The Bidirectional Exchange of VOCs between a Mixed Forest and the Atmosphere in the Southeast US

Wednesday, 17 December 2014
Pawel K Misztal1, Caleb Arata1, Luping Su2, Jeong-Hoo Park3, Rupert Holzinger4, Roger Seco5, Lisa Kaser3, John E Mak6, Alex B Guenther7 and Allen H Goldstein1, (1)University of California Berkeley, Berkeley, CA, United States, (2)Stony Brook University, Stony Brook, NY, United States, (3)National Center for Atmospheric Research, Boulder, CO, United States, (4)Utrecht University, Utrecht, Netherlands, (5)University of California Irvine, Department of Earth System Science, Irvine, CA, United States, (6)SUNY Stony Brook, School of Marine and Atmospheric Sciences, Stony Brook, NY, United States, (7)Pacific Northwest National Laboratory, Richland, WA, United States
Biogenic and anthropogenic volatile organic compounds (VOC) are known to play important roles in atmospheric chemistry, formation of secondary organic aerosol (SOA), and thus climate. However, understanding the full range of emissions, and the fate of these organic compounds following their oxidation in the atmosphere is currently a major quantitative challenge. We looked closer to investigate emission, oxidation, and deposition of VOCs in a forested region of the South East US as part of the SOAS summer 2013 campaign.

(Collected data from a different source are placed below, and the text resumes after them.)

(* ===== verification/CryptoLib.v ===== *)
(** * The cryptographic primitives the services call

    AES-256-GCM, HMAC-SHA256, HKDF-SHA256, P-256 ECDH and Ed25519 come from
    Go's [crypto] packages; they are a parameter of the model, a class
    [CryptoLib] of functions, with the documented behaviour the code relies on
    in a second class [CryptoLaws].  The checks those packages make before
    they compute (key and nonce lengths) are modelled as they are documented:
    [aes.NewCipher] reports an error on a key of the wrong size and GCM panics
    on a nonce of the wrong size.  [ToyCrypto] is a concrete instance, used
    only to show that the laws are satisfiable and to run examples. *)

From S2P Require Import Prelude.

(** GCM's standard nonce and tag sizes. *)
Definition gcmNonceSize : nat := 12.
Definition gcmTagSize : nat := 16.

(** [buf := make([]byte, n); rand.Read(buf)]: the buffer has [n] bytes whatever
    the generator delivers; [draw] is its output or its error. *)
Definition randBuf (n : nat) (draw : res bytes) : res bytes :=
  (fun b => take n (b ++ zeros n)) <$> draw.

Lemma randBuf_length n draw b : randBuf n draw = Ok b -> length b = n.
Proof.
  destruct draw; simpl; intros E; simplify_eq.
  unfold zeros. rewrite length_take, length_app, repeat_length. lia.
Qed.

(** The NIST curves of [crypto/elliptic] and the size of an uncompressed point. *)
Inductive Curve := P256 | P384 | P521.
Definition pointSize (c : Curve) : nat :=
  match c with P256 => 65 | P384 => 97 | P521 => 133 end.

#[global] Instance Curve_eq_dec : EqDecision Curve.
Proof. solve_decision. Defined.

Class CryptoLib := {
  (** [hmac.New(sha256.New, key)] fed with [msg], then [Sum(nil)]. *)
  hmac_sha256 : bytes -> bytes -> bytes;
  (** The first 32 bytes of [hkdf.New(sha256.New, secret, nil, info)]. *)
  hkdf_sha256 : bytes -> bytes -> bytes;
  (** AES-GCM with a valid key and a 12-byte nonce. *)
  aes_gcm_seal : bytes -> bytes -> bytes -> bytes;
  aes_gcm_open : bytes -> bytes -> bytes -> option bytes;
  (** EC key pairs: the uncompressed public point of a private key. *)
  ecPriv : Type;
  ecPub : Curve -> ecPriv -> bytes;
  (** Whether [ecdh.P256().NewPublicKey] / [elliptic.Unmarshal] accept an encoding. *)
  ecOnCurve : Curve -> bytes -> bool;
  (** The x coordinate of [priv * point]. *)
  ecdh : Curve -> ecPriv -> bytes -> bytes;
  (** Ed25519 key pairs. *)
  edPriv : Type;
  edPub : edPriv -> bytes;
  (** The private key whose bytes are all zero. *)
  edZero : edPriv;
  ed_sign : edPriv -> bytes -> bytes;
  ed_verify : bytes -> bytes -> bytes -> bool;
}.

(** Documented behaviour of the primitives. *)
Class CryptoLaws `{CryptoLib} := {
  hmac_size : forall k m, length (hmac_sha256 k m) = 32%nat;
  hkdf_size : forall s i, length (hkdf_sha256 s i) = 32%nat;
  seal_size : forall k n p, length (aes_gcm_seal k n p) = (length p + gcmTagSize)%nat;
  open_seal : forall k n p, aes_gcm_open k n (aes_gcm_seal k n p) = Some p;
  pub_on_curve : forall c k, ecOnCurve c (ecPub c k) = true;
  on_curve_size : forall c b, ecOnCurve c b = true -> length b = pointSize c;
  ecdh_comm : forall c a b, ecdh c a (ecPub c b) = ecdh c b (ecPub c a);
  verify_sign : forall k m, ed_verify (edPub k) m (ed_sign k m) = true;
}.

Section GCM.
Context `{CryptoLib}.

Lemma pub_size `{!CryptoLaws} c k : length (ecPub c k) = pointSize c.
Proof. apply on_curve_size, pub_on_curve. Qed.

(** [aes.NewCipher]: 16, 24 or 32 byte keys. *)
Definition aes_NewCipher (key : bytes) : res unit :=
  if decide (length key = 16 \/ length key = 24 \/ length key = 32)%nat
  then Ok tt
  else Err ("crypto/aes: invalid key size " +:+ pretty (length key)).

(** [gcm.Seal(nil, nonce, plaintext, nil)] panics on a wrong nonce length. *)
Definition gcm_Seal (key nonce plaintext : bytes) : res bytes :=
  if decide (length nonce = gcmNonceSize)
  then Ok (aes_gcm_seal key nonce plaintext)
  else Panic "crypto/cipher: incorrect nonce length given to GCM".

(** [gcm.Open(nil, nonce, ciphertext, nil)]. *)
Definition gcm_Open (key nonce ciphertext : bytes) : res bytes :=
  if decide (length nonce = gcmNonceSize)
  then match aes_gcm_open key nonce ciphertext with
       | Some p => Ok p
       | None => Err "cipher: message authentication failed"
       end
  else Panic "crypto/cipher: incorrect nonce length given to GCM".

Lemma aes_NewCipher_32 key : length key = 32%nat -> aes_NewCipher key = Ok tt.
Proof. intros E. unfold aes_NewCipher. rewrite decide_True by lia. done. Qed.

Lemma gcm_Seal_ok key nonce p :
  length nonce = 12%nat -> gcm_Seal key nonce p = Ok (aes_gcm_seal key nonce p).
Proof. intros E. unfold gcm_Seal. by rewrite decide_True. Qed.

Lemma gcm_Open_Seal `{!CryptoLaws} key nonce p :
  length nonce = 12%nat -> gcm_Open key nonce (aes_gcm_seal key nonce p) = Ok p.
Proof. intros E. unfold gcm_Open. rewrite decide_True by done. by rewrite open_seal. Qed.
End GCM.

(** ** A concrete instance

    Not secure, but it satisfies every law: "encryption" appends a constant
    tag, key agreement multiplies, signatures are empty. *)

Module ToyCrypto.
Definition pad (n : nat) (b : bytes) : bytes := take n (b ++ zeros n).

#[export] Instance toy : CryptoLib := {|
  hmac_sha256 k m := pad 32 (k ++ m);
  hkdf_sha256 s i := pad 32 (s ++ i);
  aes_gcm_seal k n p := p ++ zeros 16;
  aes_gcm_open k n c := Some (take (length c - 16) c);
  ecPriv := Z;
  ecPub c k := k :: zeros (pointSize c - 1);
  ecOnCurve c b := bool_decide (length b = pointSize c);
  ecdh c k b := [k * default 0 (head b)];
  edPriv := Z;
  edPub k := [k];
  edZero := 0;
  ed_sign k m := k :: m;
  ed_verify pub m s := bool_decide (s = pub ++ m);
|}.

#[export] Instance toy_laws : CryptoLaws.
Proof.
  split; simpl; intros.
  1-2: unfold pad, zeros; rewrite length_take, !length_app, repeat_length; lia.
  - unfold gcmTagSize. by rewrite length_app.
  - rewrite length_app. simpl. rewrite Nat.add_sub. by rewrite take_app_length.
  - by destruct c.
  - by apply bool_decide_eq_true in H.
  - f_equal. lia.
  - by apply bool_decide_eq_true.
Qed.
End ToyCrypto.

Fluxes and concentration of gas-phase VOCs were measured at 10 Hz by a PTR-ToF-MS which was coupled to a 10 Hz RM Young sonic anemometer at the top of the Centreville SEARCH tower located in a mixed deciduous forest near Brent, Alabama. Investigations of BVOC oxidation pathways were also explored in the CalTech chamber during the FIXIT study. The combination of laboratory oxidation studies and concentrations and fluxes measured in the field provides a broader dynamic picture of the physical and chemical processes behind effective oxidation yields which can improve understanding of BVOC oxidation compound fates and thus the accuracies of SOA formation estimates.

We investigate the relative contribution of individual VOCs, and classes of VOCs distinguished by the number of oxygen they include, to the mixing ratio, emission and deposition flux burdens. We also investigate how the exchange velocities of VOCs differ during the day and highlight the bidirectional character of the fluxes occurring for a large fraction of observed organic ions.